Старик кидался за ним, а этот паршивец словно знал, о чем речь. Всю жизнь бегал за ним и бил в барабан, а тут, видите ли, начал стесняться и то забегал вперед, то отставал бог знает на каком перекрестке, то забудет дома барабан. Был он еще малым и глупым, а Чутура - старой и хитрой лисой, если кому надо было задурить голову; и вот начал то один, то другой заманивать цыганенка.
Карабуш стоял и удивлялся - поразительный народ! Последнее отбирают. Отбирают даже то, что им в жизни не пригодится, отбирают только потому, что они моложе, сильнее, а сильных, конечно, никто не спрашивает, имеют они право или нет... Это была старая истина, она была известна Карабушу давно, да только он каждый раз по-новому на нее натыкался и все никак не мог с ней примириться.
Последовавшие за этим несколько месяцев были для Онакия сплошным мучением. Чтобы как-то уберечь хоть этого последнего музыканта, он старался не особенно мозолить людям глаза, а если и выходил в деревню, был учтив с каждым и у каждой калитки готов был постоять сколько угодно, поговорить о чем угодно, только все было напрасно. Чутуряне, едва завидев его, уже думали про себя - скажи на милость, этот до сих пор все еще шествует! Да на кой ему, этому старому хрычу, барабанщик! У него что, особая ставка?
К счастью, в середине лета правление начало искать сторожа для старых, поломанных, собранных в поле машин. Это железное кладбище чем-то привлекло Карабуша - можно было уехать из Чутуры, дать ей одуматься и в то же время оставаться почти дома. Охотников было много, но правление, обещая полтрудодня на день и уголь для топки печи на зиму, землянку строить не хотело. Пускай, дескать, сами сторожа и строят, делать им там все равно нечего, но строить люди отказывались.
У Карабуша не было никакой охоты возиться с той землянкой, но ему приснился однажды странный сон. Дело представилось таким образом - стояла тихая лунная ночь, он почему-то был один в огромном кукурузном поле, и оттуда-то из невероятной дали все время доносился бередящий душу собачий вой.

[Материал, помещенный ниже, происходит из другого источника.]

(* ===== verification/RedocPage.v ===== *)
(** * The documentation page's components (second half)

    Generated class by class from the styled-components templates of
    src/internal/httpapi/render/static/redoc.js, under the names the minified file gives
    them; each definition is the stylesheet text of one component as a function of its
    theme and properties. *)

From S2P Require Import Prelude GoStrings Styled RedocBase.

Import RedocBase.

Open Scope Z_scope.

Module RedocPage.
Section Styles.
Context `{Styled}.

(* gs.div *)
Definition Jm : style := fun p =>
  "
  &:hover > "
  ++s show (S (cls "kd"))
  ++s " {
    opacity: 1;
  }
".

(* gs(...) *)
Definition Zm : style := fun p =>
  "
  "
  ++s show (S (Xm p))
  ++s ";
".

(* gs.div *)
Definition og : style := fun p =>
  "
  padding: 0.9em;
  background-color: "
  ++s show (Gn (S "0.6") (th p "rightPanel.backgroundColor"))
  ++s ";
  margin: 0 0 10px 0;
  display: block;
  font-family: "
  ++s show (th p "typography.headings.fontFamily")
  ++s ";
  font-size: 0.929em;
  line-height: 1.5em;
".

(* gs.span *)
Definition sg : style := fun p =>
  "
  font-family: "
  ++s show (th p "typography.headings.fontFamily")
  ++s ";
  font-size: 12px;
  position: absolute;
  z-index: 1;
  top: -11px;
  left: 12px;
  font-weight: "
  ++s show (th p "typography.fontWeightBold")
  ++s ";
  color: "
  ++s show (Gn (S "0.3") (th p "rightPanel.textColor"))
  ++s ";
".

(* gs.div *)
Definition ag : style := fun p =>
  "
  position: relative;
".

(* gs(mf) *)
Definition lg : style := fun p =>
  "
  label {
    color: "
  ++s show (th p "rightPanel.textColor")
  ++s ";
    text-overflow: ellipsis;
    white-space: nowrap;
    overflow: hidden;
    font-size: 1em;
    text-transform: none;
    border: none;
  }
  margin: 0 0 10px 0;
  display: block;
  background-color: "
  ++s show (Gn (S "0.6") (th p "rightPanel.backgroundColor"))
  ++s ";
  border: none;
  padding: 0.9em 1.6em 0.9em 0.9em;
  box-shadow: none;
  &:hover,
  &:focus-within {
    border: none;
    box-shadow: none;
    background-color: "
  ++s show (Gn (S "0.3") (th p "rightPanel.backgroundColor"))
  ++s ";
  }
".

(* gs.div *)
Definition cg : style := fun p =>
  "
  font-family: "
  ++s show (th p "typography.code.fontFamily")
  ++s ";
  font-size: 12px;
  color: #ee807f;
".

(* gs.div *)
Definition pg : style := fun p =>
  "
  margin-top: 15px;
".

- Да это же моя собака! - крикнул он что было сил и почему-то пустился плавать по тому нескончаемому кукурузному полю. Горы початков валились на него со всех сторон, он из-под них с трудом выныривал и при этом истошно вопил: "О-о-олдд-а-а-а..."

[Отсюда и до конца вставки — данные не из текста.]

(* ===== verification/RedocFacts.v ===== *)
(** * What the documentation page's stylesheets guarantee

    A component's rules stay its own: whatever the theme and the properties, each template
    closes exactly the braces it opens, as long as the values put into it do.  Four templates
    of the file do not. *)

From S2P Require Import Prelude GoStrings Styled RedocBase RedocPage.

Import RedocBase RedocPage.

Open Scope Z_scope.

Section Balance.
Context `{Styled}.

(** Every component of redoc.js, in the order of the file and with the three that are created
    and never drawn, but [Fp], [Xg], [Zg] and [Aw]; with them the animation [xs] and the shared
    fragments [Cp], [wm] and [Xm]. *)
Definition all_styles : list style :=
  [
   bs; xs; ws; ks; lp; cp; up; pp; dp; mp; gp; yp; bp; vp; Op; c_p; Ap; Cp; jp; Tp; Np; Ip; Rp;
    Lp; Dp; Mp; zp; Bp; Up; qp; xd; xd_474; wd; kd; Sd; Ed; uf; ff; mf; gf; yf; wm; km; jm; Rm; Lm; Dm;
    Mm; zm; Xm; Jm; Zm; og; sg; ag; lg; cg; pg; Bg; Ug; qg; Vg; Wg; Gg; Yg; Kg; Qg; Jg; ey; ty; ny;
    oy; sy; cy; hy; Fy; bb; div_1233; ul_1235; vb; xb; wb; kb; Sb; Eb; Ob; _b; Pb; Ab; Cb; jb; Mb; zb; Fb; Bb; Ub;
    Vb; Wb; Hb; rv; iv; ov; av; lv; cv; uv; pv; dv; fv; hv; gv; yv; bv; vv; xv; wv; kv; Dv; Mv;
    zv; Fv; Bv; Uv; Xv; ox; lx; vx; c_x; Mx; yw; xw; ww; Sw; Ew; Ow; _w; Pw; c_w; Cw].

Context (p : props) (T : tame_props p).

Lemma tame_fp e : tame (fp e).
Proof. unfold fp. repeat case_match; first [apply tame_Undef|by apply scan_none_free]. Qed.
Lemma tame_Pp e : tame (Pp e).
Proof. unfold Pp. repeat case_match; first [apply tame_Undef|by apply scan_none_free]. Qed.
Lemma tame_nv e r : tame (nv e p r).
Proof. unfold nv. repeat case_match; first [by apply tame_th|by apply scan_none_free]. Qed.
#[local] Hint Resolve tame_fp tame_Pp tame_nv : css.
Lemma tame_sv e : tame (sv p e).
Proof.
  unfold sv. repeat case_match; try apply tame_Undef; apply tame_S; scan_css.
Qed.
Lemma tame_panel_width : tame (panel_width p).
Proof.
  unfold panel_width. pose proof (tame_th p T "rightPanel.width") as Hw.
  destruct (th p "rightPanel.width"); try apply tame_Undef. case_match; [|exact Hw].
  apply tame_S. case_match; scan_css.
Qed.
Lemma tame_border c v : tame ((if bright c then Dn else Un) (D "0.1") v).
Proof. case_match; apply T. Qed.
#[local] Hint Resolve tame_panel_width tame_border : css.
Lemma balanced_hp e : balanced (hp e p).
Proof. unfold hp. scan_css. Qed.
Lemma balanced_Lv : balanced Lv.
Proof. by apply scan_none_free. Qed.
Lemma balanced_Cp : balanced (Cp p).
Proof. unfold Cp. scan_css. Qed.
Lemma balanced_wm : balanced (wm p).
Proof. unfold wm. scan_css. Qed.
Lemma balanced_Xm : balanced (Xm p).
Proof. unfold Xm. scan_css. Qed.
Lemma balanced_Ep e : balanced e -> balanced (Ep e p).
Proof. intros He. unfold Ep. scan_css. Qed.
#[local] Hint Resolve tame_sv balanced_hp balanced_Lv balanced_Cp balanced_wm balanced_Xm : css.
#[local] Hint Extern 1 (balanced (Ep _ _)) => apply balanced_Ep; literal_css : css.

(** A template that closes a brace it did not open. *)
Ltac stray_css :=
  repeat match goal with
  | |- scan ?d (?a ++s ?b) = None =>
      lazymatch a with
      | String _ _ => first [ erewrite (scan_step d _ a b) by (vm_compute; reflexivity)
                            | apply scan_stuck; vm_compute; reflexivity ]
      | show (S ?x) => apply scan_stuck; change (show (S x)) with x
      | _ => rewrite (scan_balanced d a b) by tame_css
      end
  | |- scan ?d (String _ _) = None => vm_compute; reflexivity
  end.

Ltac one_style :=
  lazymatch goal with
  | |- balanced (?f _ _) => unfold f
  | |- balanced (?f _) => unfold f
  end; scan_css.

(** C40: no component leaks out of its rule: for every theme, properties and hook whose values
    close the braces they open, each template of the page but the four shown below to be broken yields a
    fragment that closes exactly what it opens. *)
Theorem styles_balanced : Forall (fun st : style => balanced (st p)) all_styles.
Proof.
  unfold all_styles. repeat (apply Forall_cons; split; [one_style|]). apply Forall_nil; done.
Qed.

(** The four stray braces: each of these templates closes a brace it did not open, so that
    what follows it in the stylesheet is outside of the rule, whatever the theme. *)
Theorem styles_unbalanced : Forall (fun st : style => scan 0 (st p) = None) [Fp; Xg; Zg; Aw].
Proof.
  repeat (apply Forall_cons; split); [unfold Fp|unfold Xg|unfold Zg|unfold Aw|apply Forall_nil; done];
    stray_css.
Qed.

End Balance.

(** ** The theme of docs.html *)

Section Sidebar.
Context `{Styled}.

Definition sidebar_paths : list string :=
  ["colors.sidebar.background"; "colors.sidebar.text"; "colors.sidebar.activeText"].

(** The theme with other values at those three leaves. *)
Definition with_sidebar (v : string -> jsv) (p : props) : props := {|
  p_theme path := if existsb (str_eqb path) sidebar_paths then v path else p_theme p path;
  p_prop := p_prop p;
  p_hook := p_hook p |}.

Lemma str_eqb_suffix a b c :
  ~ (String.list_ascii_of_string b `suffix_of` String.list_ascii_of_string c) -> str_eqb (a ++s b) c = false.
Proof.
  intros Hn. destruct (str_eqb (a ++s b) c) eqn:E; [|done]. apply str_eqb_true in E. destruct Hn. exists (String.list_ascii_of_string a).
  rewrite <- E. clear. induction a as [|x a IH]; simpl; [done|by rewrite IH].
Qed.

Lemma str_eqb_infix a t b c :
  ~ (String.list_ascii_of_string b `suffix_of` String.list_ascii_of_string c) -> str_eqb (a ++s t ++s b) c = false.
Proof. intros Hn. rewrite <- append_assoc. by apply str_eqb_suffix. Qed.

(** A path whose last member is none of the three is read as before. *)
Lemma th_with_sidebar v p a t b :
  forallb (fun c => negb (bool_decide (String.list_ascii_of_string b `suffix_of` String.list_ascii_of_string c)))
    sidebar_paths = true ->
  th (with_sidebar v p) (a ++s t ++s b) = th p (a ++s t ++s b).
Proof.
  intros Hb. unfold th, with_sidebar, sidebar_paths in *. cbn [p_theme existsb forallb] in *. bool_prop.
  by rewrite !str_eqb_infix by done.
Qed.

(** The sidebar colours that docs.html passes to the page (background, text and active text
    under [colors.sidebar]) are read by no component. *)
Theorem sidebar_colours_ignored v p :
  Forall (fun st : style => st (with_sidebar v p) = st p) (all_styles ++ [Fp; Xg; Zg; Aw]).
Proof.
  unfold all_styles. cbn [app].
  repeat (apply Forall_cons; split; [first [reflexivity|unfold Ap; rewrite !th_with_sidebar by done; reflexivity]|]).
  apply Forall_nil; done.
Qed.

End Sidebar.

(** ** A concrete page *)

Definition sc : string := "sc".
#[local] Instance plain_styled : Styled := {|
  cls _ := sc; anim _ := sc; Dn _ _ := S "#111"; Gn _ _ := S "#222"; Un _ _ := S "#eee";
  bright _ := true |}.
Definition plain_props : props := Props (fun _ => S "inherit") (fun _ => Undef) None.

Lemma plain_tame : tame_props plain_props.
Proof. constructor; intros; try done; by apply scan_none_free. Qed.

Theorem styles_balanced_witness : Forall (fun st : style => balanced (st plain_props)) all_styles.
Proof. apply (styles_balanced plain_props plain_tame). Defined.

Theorem styles_unbalanced_witness :
  Forall (fun st : style => scan 0 (st plain_props) = None) [Fp; Xg; Zg; Aw].
Proof. apply (styles_unbalanced plain_props plain_tame). Defined.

Проснувшись, весь в испарине, он тут же выскочил на улицу и крайне удивился тому, что действительно стояла точно такая лунная ночь, какая ему только что приснилась, и ветер доносил с поля сквозь тишину ночи еле слышимый шорох кукурузных полей, и что-то ему еще почудилось в той дальней дали, откуда приходят иногда звуки и голоса, бередящие нашу душу...
На следующий же день рано утречком, недолго думая, он взял лопату, чугунок, выпросил у Нуцы трехногую низенькую скамеечку, на которой любил сидеть, попрощался с соседями, запер дом на замок, поманил за собой цыганенка и отправился в то поле.
Лето было коротким, едва успел старик перекрыть, обжить землянку, и сразу наступила осень, а вместе с осенью в Сорокскую степь приходит время женихов и невест, время свадеб и веселья. Онаке всю жизнь, с каких пор помнил себя, любил бегать по свадьбам. Малышом он шел туда, вцепившись в длиннополую бабушкину юбку, и возвращался когда с пряником, когда с орехом. Став подростком, он бегал на свадьбы со своими одногодками и долго простаивал перед толстым цыганом, у которого была большая, отливающая золотом труба. Он стоял так, не мигая, и все стоял, пока не окоченеет, пока не оглохнет от звона меди. Парнишкой он, набрав полное ведро воды, выжидал на перекрестках возвращения молодых из церкви. Когда они проезжали мимо, он, размахнувшись, окатывал копыта лошадей, и, по установленному обычаю, молодые бросали ему в пустое ведро одну-две монетки.